Sometime in the next few days, Congress will resolve the current debate over federal-aid-for-surface-transportation legislation — nearly two years late and far too many dollars short.
Critics argue that we cannot afford to spend more and increase the deficit by committing additional general funds to augment the declining Federal Highway Trust Fund. New Treasury estimates of gas-tax receipts for 2005 are 6.5 percent lower than projections of six months ago. In the face of high fuel costs, transportation users are justifiably reticent to boost the fuel-tax pennies that feed the trust fund.
It is undeniable that over the long run, our surface-transportation system needs more federal investment. According to The Road Information Program (TRIP), the federal investment provided in this bill will fall almost $10 billion short of what’s needed each year to just maintain current system capacity — not accounting for inflation or growth in demand.
This shortfall is the fundamental problem that has stalled timely congressional action and spawned a free-for-all to lay claim to federal money. The states have lobbied heavily to boost their rate of return of federal-motor-fuel-tax payments. With as much as 92 percent of the funds in the legislation being returned to the states from whence they came, some policy advocates are beginning to wonder if we should call it quits with respect to the federal program and turn the responsibility and funding back to the states.
We disagree. To maintain a leading position in the global marketplace, our responsibility to present and future generations requires that we bolster our national surface transportation systemcommitment.This pledge, in turn, requires foresight and leadership from Congress, which will not seem far-fetched using history as our guide.

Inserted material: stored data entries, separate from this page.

Lemma dispatch_trace_events (pairs : list (string * string)) (n : nat) :
  Forall
    (fun e =>
       match e with
       | Fetched city days => days = 3%Z /\ exists user, In (user, city) pairs
       | Message chat _ markdown _ =>
           markdown = true /\ exists city, In (chat, city) pairs
       | _ => False
       end)
    (fst (dispatch_trace L E pairs n)).
Proof.
  revert n. induction pairs as [| [user city] rest IH]; intros n; simpl.
  - constructor.
  - assert (Hfetch : 3%Z = 3%Z
                     /\ exists u, (user, city) = (u, city) \/ In (u, city) rest)
      by (split; [reflexivity | exists user; left; reflexivity]).
    destruct (report_for L E n city) as [text | e]; simpl.
    + constructor; [exact Hfetch |].
      constructor;
        [split; [reflexivity | exists city; left; reflexivity] |].
      eapply Forall_impl; [| exact (IH (S (S n)))].
      intros [c d | | chat t m d |]; simpl; try tauto.
      * intros (Hd & u & Hu). split; [exact Hd |]. exists u. right. exact Hu.
      * intros (Hm & c & Hc). split; [exact Hm |]. exists c. right. exact Hc.
    + constructor; [exact Hfetch | constructor].
Qed.

(** X1.  A dispatch run only adds fetches and messages to the trace: every
    fetch is a three-day fetch of a location listed for a whitelisted
    recipient, and every message goes, as Markdown, to a whitelisted
    recipient who has a location.  A recipient who is not whitelisted gets
    nothing, whatever the provider and the transport do. *)
Theorem dispatch_reaches_only_the_whitelisted (w : world) :
  exists new,
    trace (fst (scheduled_weather_update L E w)) = (trace w ++ new)%list
    /\ Forall (dispatch_event w) new.
Proof.
  rewrite scheduled_weather_update_exact. simpl.
  eexists. split; [reflexivity |].
  eapply Forall_impl; [| apply dispatch_trace_events].
  intros [city days | | chat text markdown delivered |]; simpl; try tauto.
  - intros (Hdays & user & Hin). split; [exact Hdays |].
    apply in_pairs_of in Hin. destruct Hin as (Hwl & locations & H1 & H2).
    exists user, locations. repeat split; assumption.
  - intros (Hm & city & Hin). split; [exact Hm |].
    apply in_pairs_of in Hin. destruct Hin as (Hwl & locations & H1 & H2).
    split; [exact Hwl |]. exists locations, city. split; assumption.
Qed.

Our federal-aid transportation program was established to build a national system founded on three cornerstones: a unified vision, a national plan and cooperative financing. In the 1950s, everyone responded to the call to build an efficient interconnected network using money from one part of the country to build roads and infrastructure in an entirely different part. The reason: a national system was essential for our interstate commerce and defense.
Since then, in good part because of the success of the system, our needs have skyrocketed. At the end of the 1990s, U.S. freight carriers moved more than 15 billion tons of goods worth more than $9 trillion. By 2020, the volume of freight moved by our transportation network will increase to 25 billion tons, worth about $30 trillion. From 1981 to 2002, foreign trade more than doubled and now accounts for one-third of our GDP. This is expected to double again by the end of the next decade.
Advancing the nation’s vital security is in direct correlation with improving our transportation system. We must support national-security and drug-control strategies by ensuring that the transportation system is secure and available for defense mobility and that our borders are safe from illegal intrusion. Our nation’s highways and railroads play a critical role in moving military equipment and personnel during peacetime and wartime.
Will state and local officials voluntarily cooperate to build and maintain the transportation projects that enhance our commerce and spur the engine of economic growth? As much as they may understand the need, local politics suggest it is doubtful long-term projects will take a priority place in local agendas dominated by unfilled potholes or commuter mandates. According to the Federal Highway Administration, connectors that make intermodal transportation safe and efficient are 50 percent less well maintained than roads on the National Highway System.
Once states take back 92 percent of available funding, the remaining 8 percent is not enough to pay the cost of the federal agencies, carry out research and fund new initiatives, much less expand goods-movement capacity and defense-related needs. This situation will only worsen in coming reauthorization debates as needs grow in the face of inadequate trust fund revenue.
We must fundamentally rethink where our nation’s surface-transportation program is heading. Congress is aware. Two tiny provisions tucked away in this legislation will set this process in motion. The first is the establishment of a twelve-member commission on the future of our surface-transportation system. The second is a commission to examine and recommend financing alternatives.
While it is not the nature of government to move quickly, these commissions have an arduous task and heavy responsibility. Time is working against us. But, if they succeed, we just might once again find a national transportation vision realized by a spirit of cooperation. It shouldn’t be too much to hope.
Samuel K. Skinner is currently counsel to Greenberg Traurig, LLP and former Chairman & CEO of USF Corporation. Rodney E. Slater is currently a partner at Patton Boggs, LLP. Both are former U.S. secretaries of transportation, Mr. Skinner in the Bush I administration and Mr. Slater in the Clinton administration.